Unveiling the Role of Surfactants on Amyloid-Like Protein Self-Assembling

ESPINOSA, YANIS R.; RUSO, JUAN; SCANAVACHI, GUSTAVO; ITRI, ROSANGELA

Baltimore, Maryland

Encuentro; 63rd Annual Meeting of The Biophysical Society; 2019

Biophysical Society (BPS)

Some proteins can undergo structural changes that may trigger an aggregation process where they self-assembly into highly ordered aggregates called amyloid fibers. In vivo, these amyloid fibers are related to more than 25 different diseases, some of them are lethal as Creutzfeldt-Jakob disease and others can lead a person to incapacities, as diabetes type II, Alzheimer's and Parkinson's diseases. With the aim of understanding the conditions and mechanisms by which proteins form amyloid fibers, we mixed bovine serum albumin (BSA) at pH 3.7 with sodium dodecyl sulfate (SDS) and sodium perfluorooctanoate (SPFO) to induce the amyloid fibers formation. BSA conformational changes were followed in order to suggest a possible pathway of aggregation. Dynamic Light Scattering (DLS) and Thioflavin T fluorescence data revealed, respectively, the presence of large aggregates and the formation of amyloid-like fibers as the surfactant concentration increased, whereas circular dichroism (CD) showed that BSA second structure changes from α-helix to β-sheet. Transmission electron microscopy (TEM) permitted us to obtain images of fibers and aggregates in the micrometers scale.
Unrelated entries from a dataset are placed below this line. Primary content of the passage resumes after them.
Lemma htonl_digits a b c d : 0 <= a < 256 -> 0 <= b < 256 -> 0 <= c < 256 -> 0 <= d < 256 ->
  htonl (d * 16777216 + c * 65536 + b * 256 + a) = a * 16777216 + b * 65536 + c * 256 + d.
Proof.
  intros Ha Hb Hc Hd. set (x := d * 16777216 + c * 65536 + b * 256 + a). rewrite htonl_arith by (unfold x; lia).
  assert (x `mod` 256 = a) as -> by (symmetry; apply (Z.mod_unique_pos x 256 (d * 65536 + c * 256 + b)); unfold x; lia).
  assert (x / 256 = d * 65536 + c * 256 + b) as -> by (symmetry; apply (Z.div_unique_pos x 256 _ a); unfold x; lia).
  assert (x / 65536 = d * 256 + c) as -> by (symmetry; apply (Z.div_unique_pos x 65536 _ (b * 256 + a)); unfold x; lia).
  assert (x / 16777216 = d) as -> by (symmetry; apply (Z.div_unique_pos x 16777216 _ (c * 65536 + b * 256 + a)); unfold x; lia).
  assert ((d * 65536 + c * 256 + b) `mod` 256 = b) as -> by (symmetry; apply (Z.mod_unique_pos _ 256 (d * 256 + c)); lia).
  assert ((d * 256 + c) `mod` 256 = c) as -> by (symmetry; apply (Z.mod_unique_pos _ 256 d); lia). lia.
Qed.

Lemma htonl_twice x : 0 <= x < 2 ^ 32 -> htonl (htonl x) = x.
Proof.
  intros Hx. change (2 ^ 32) with 4294967296 in Hx.
  assert (E : exists a b c d, x = d * 16777216 + c * 65536 + b * 256 + a /\ 0 <= a < 256 /\ 0 <= b < 256 /\ 0 <= c < 256 /\ 0 <= d < 256).
  { exists (x `mod` 256), ((x / 256) `mod` 256), ((x / 65536) `mod` 256), (x / 16777216). split; [|split_and!; zlia]. zlia. }
  destruct E as (a & b & c & d & -> & Ha & Hb & Hc & Hd). rewrite htonl_digits by done. by rewrite htonl_digits by done.
Qed.

Record tcp_hdr_ok (h : tcp_hdr) : Prop := {
  to_halves : 0 <= th_src_port h < 65536 /\ 0 <= th_dst_port h < 65536 /\ 0 <= th_window h < 65536 /\ 0 <= th_checksum h < 65536 /\ 0 <= th_urgent h < 65536;
  to_words : 0 <= th_seq h < 2 ^ 32 /\ 0 <= th_ack h < 2 ^ 32;
  to_bytes : is_byte (th_off h) /\ is_byte (th_flags h);
}.

Lemma tcp_hdr_roundtrip h rest : tcp_hdr_ok h -> tcp_hdr_read (tcp_hdr_bytes h ++ rest) = h.
Proof.
  intros [(A & B & C & E & F) (G1 & G2) (K1 & K2)]. unfold is_byte in *. destruct h as [sp dp sq ak off fl wi ck ur]. cbn [th_src_port th_dst_port th_seq th_ack th_off th_flags th_window th_checksum th_urgent] in *.
  unfold tcp_hdr_read, rd_le, tcp_hdr_bytes. cbn -[Z.land Z.mul Z.add Z.shiftr]. rewrite !Z.shiftr_0_r, !land_255. change (8 * Z.of_nat 1) with 8. rewrite !Z.shiftr_div_pow2 by lia.
  change (2 ^ (8 * Z.of_nat 2)) with 65536. change (2 ^ (8 * Z.of_nat 3)) with 16777216. change (2 ^ 8) with 256. rewrite take_0. cbn [foldr]. change (2 ^ 32) with 4294967296 in *.
  f_equal; try lia; zlia.
Qed.

Lemma tcp_hdr_length h : length (tcp_hdr_bytes h) = 20%nat.
Proof. reflexivity. Qed.

Lemma tcp_hdr_range h : tcp_hdr_ok h -> Forall is_byte (tcp_hdr_bytes h).
Proof. intros [_ _ (A & B)]. unfold tcp_hdr_bytes. repeat (apply Forall_app; split); try apply le_bytes_range; repeat constructor; apply A || apply B. Qed.

Lemma tcp_hdr_sum sport dport seq ack flags window optlen c rest : 0 <= c < 65536 ->
  half_sum (tcp_hdr_bytes (tcp_header sport dport seq ack flags window optlen c) ++ rest) = half_sum (tcp_hdr_bytes (tcp_header sport dport seq ack flags window optlen 0) ++ rest) + htons c.
Proof.
  intros Hc. rewrite htons_arith. unfold tcp_hdr_bytes, tcp_header. cbn [th_src_port th_dst_port th_seq th_ack th_off th_flags th_window th_checksum th_urgent].
  rewrite (le_bytes_S 1 c), (le_bytes_S 0 (c ≫ 8)), shiftr_8. cbn -[Z.land Z.mul Z.add Z.shiftr Z.modulo Z.div htonl htons half_sum]. cbn [half_sum]. rewrite ?Z.shiftr_0_l, ?Z.land_0_l, !land_255. lia.
Qed.

Lemma pseudo_sum src dst len : 0 <= src < 2 ^ 32 -> 0 <= dst < 2 ^ 32 -> 0 < ipv4_pseudo_sum src dst IP_PROTO_TCP len <= 786420.
Proof.
  intros Hs Hd. unfold ipv4_pseudo_sum. set (bs := le_bytes 4 src ++ _).
  assert (Hb : Forall is_byte bs) by (unfold bs; repeat (apply Forall_app; split); try apply le_bytes_range; repeat constructor; unfold is_byte; unfold IP_PROTO_TCP; lia).
  rewrite (partial_sum 12) by (done || (unfold bs; simpl length; lia)). pose proof (half_sum_bound 12 bs ltac:(simpl; lia) Hb) as HB. change (length bs) with 12%nat in HB.
  assert (Hpos : 6 <= half_sum bs); [|lia]. pose proof (half_sum_bound 2 (le_bytes 2 (htons (Z.land len 0xFFFF))) ltac:(rewrite le_bytes_length; lia) (le_bytes_range _ _)) as HL.
  assert (forall n z, Forall is_byte (le_bytes n z)) as HR by (intros; apply le_bytes_range).
  pose proof (half_sum_bound 8 (le_bytes 4 src ++ le_bytes 4 dst) ltac:(rewrite length_app, !le_bytes_length; lia) (proj2 (Forall_app _ _ _) (conj (HR _ _) (HR _ _)))) as HA.
  assert (E : half_sum bs = half_sum (le_bytes 4 src ++ le_bytes 4 dst) + (0 * 256 + IP_PROTO_TCP) + half_sum (le_bytes 2 (htons (Z.land len 0xFFFF)))).
  { unfold bs, le_bytes. cbn -[Z.land Z.mul Z.add Z.shiftr Z.modulo Z.div htons half_sum IP_PROTO_TCP]. cbn [half_sum]. lia. }
  unfold IP_PROTO_TCP in E. lia.
Qed.

Lemma segment_read src dst sport dport seq ack flags window opts payload : seg_fits src dst sport dport seq ack flags window opts payload ->
  let bs := tcp_segment_bytes src dst sport dport seq ack flags window opts payload in
  let hlen := 20 + Z.of_nat (length opts) in
  Z.of_nat (length bs) = hlen + Z.of_nat (length payload) /\ net_checksum bs (ipv4_pseudo_sum src dst IP_PROTO_TCP (Z.of_nat (length bs))) = 0 /\
  (exists c, tcp_hdr_read bs = tcp_header sport dport seq ack flags window (Z.of_nat (length opts)) c) /\
  (th_off (tcp_hdr_read bs) ≫ 4) * 4 = hlen /\ drop (Z.to_nat hlen) bs = payload /\ Forall is_byte bs.
Proof.
  intros [(Hs1 & Hs2) (Hp1 & Hp2) (Hq1 & Hq2) (Hf & Hw) (Hb1 & Hb2) (Ho1 & Ho2) Hl]. set (ol := Z.of_nat (length opts)) in *.
  assert (Hoff : Z.land (((TCP_HLEN + ol) / 4) ≪ 4) 255 = (20 + ol) / 4 * 16).
  { rewrite land_255, Z.shiftl_mul_pow2 by lia. change (2 ^ 4) with 16. unfold TCP_HLEN. apply Z.mod_small. zlia. }
  assert (Hok : forall c, 0 <= c < 65536 -> tcp_hdr_ok (tcp_header sport dport seq ack flags window ol c)).
  { intros c Hc. split; cbn [tcp_header th_src_port th_dst_port th_seq th_ack th_off th_flags th_window th_checksum th_urgent].
    - split_and!; try apply htons_range; lia.
    - split; apply htonl_range.
    - unfold is_byte. rewrite Hoff. split; [zlia|done]. }
  set (with_sum c := tcp_hdr_bytes (tcp_header sport dport seq ack flags window ol c) ++ opts ++ payload).
  assert (Hbyte : forall c, 0 <= c < 65536 -> Forall is_byte (with_sum c)) by (intros c Hc; apply Forall_app; split; [by apply tcp_hdr_range, Hok|by apply Forall_app]).
  assert (Hlen : forall c, length (with_sum c) = (20 + (length opts + length payload))%nat) by (intros c; unfold with_sum; rewrite length_app, length_app; reflexivity).
  intros bs hlen. change bs with (with_sum (net_checksum (with_sum 0) (ipv4_pseudo_sum src dst IP_PROTO_TCP (Z.of_nat (length (with_sum 0)))))) in *.
  set (P := ipv4_pseudo_sum src dst IP_PROTO_TCP (Z.of_nat (length (with_sum 0)))). set (c := net_checksum (with_sum 0) P). assert (Hc : 0 <= c < 65536) by apply htons_range.
  pose proof (pseudo_sum src dst (Z.of_nat (length (with_sum 0))) Hs1 Hs2) as HP. fold P in HP.
  pose proof (half_sum_bound (length (with_sum 0)) (with_sum 0) (le_n _) (Hbyte 0 ltac:(lia))) as HB.
  assert (Epart : forall x, 0 <= x < 65536 -> net_checksum_partial (with_sum x) P = P + half_sum (with_sum x)).
  { intros x Hx. apply (partial_sum (length (with_sum x))); [done|by apply Hbyte|lia|]. rewrite Hlen. lia. }
  split; [rewrite Hlen; unfold hlen, ol; lia|]. split; [|split; [|split; [|split]]].
  - assert (EP : ipv4_pseudo_sum src dst IP_PROTO_TCP (Z.of_nat (length (with_sum c))) = P) by (unfold P; by rewrite !Hlen). rewrite EP. unfold net_checksum. rewrite Epart by done.
    assert (Ec : htons c = 65535 - fold_sum 4 (P + half_sum (with_sum 0))).
    { unfold c, net_checksum. rewrite Epart by lia. destruct (fold_sum_spec (P + half_sum (with_sum 0))) as (F1 & _ & _); [rewrite Hlen in HB; lia|]. rewrite not_half by done. apply htons_twice. lia. }
    unfold with_sum at 1. rewrite tcp_hdr_sum by done. fold (with_sum 0). rewrite Ec, Z.add_assoc, fold_complement; [reflexivity|lia|rewrite Hlen in HB; lia].
  - exists c. unfold with_sum. apply tcp_hdr_roundtrip. by apply Hok.
  - unfold with_sum. rewrite tcp_hdr_roundtrip by (by apply Hok). cbn [tcp_header th_off]. rewrite Hoff, Z.shiftr_div_pow2 by lia. change (2 ^ 4) with 16. rewrite Z.div_mul by lia. unfold hlen. zlia.
  - unfold with_sum. rewrite app_assoc. apply drop_app_length'. rewrite length_app, tcp_hdr_length. unfold hlen, ol. lia.
  - by apply Hbyte.
Qed.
Further, small angle x-ray scattering (SAXS) measurements provided information about the protein's quaternary structure as a function of surfactant concentration and a more detailed analysis allowed us to suggest a pathway of fibrillation process. Lastly, we performed molecular dynamics (MD) simulations to obtain an all atom structure of BSA at pH 3.7 to study in the molecular level the different effects of SDS or SPFO in the BSA conformation and we also used the MD structures to modeling the SAXS experimental curve.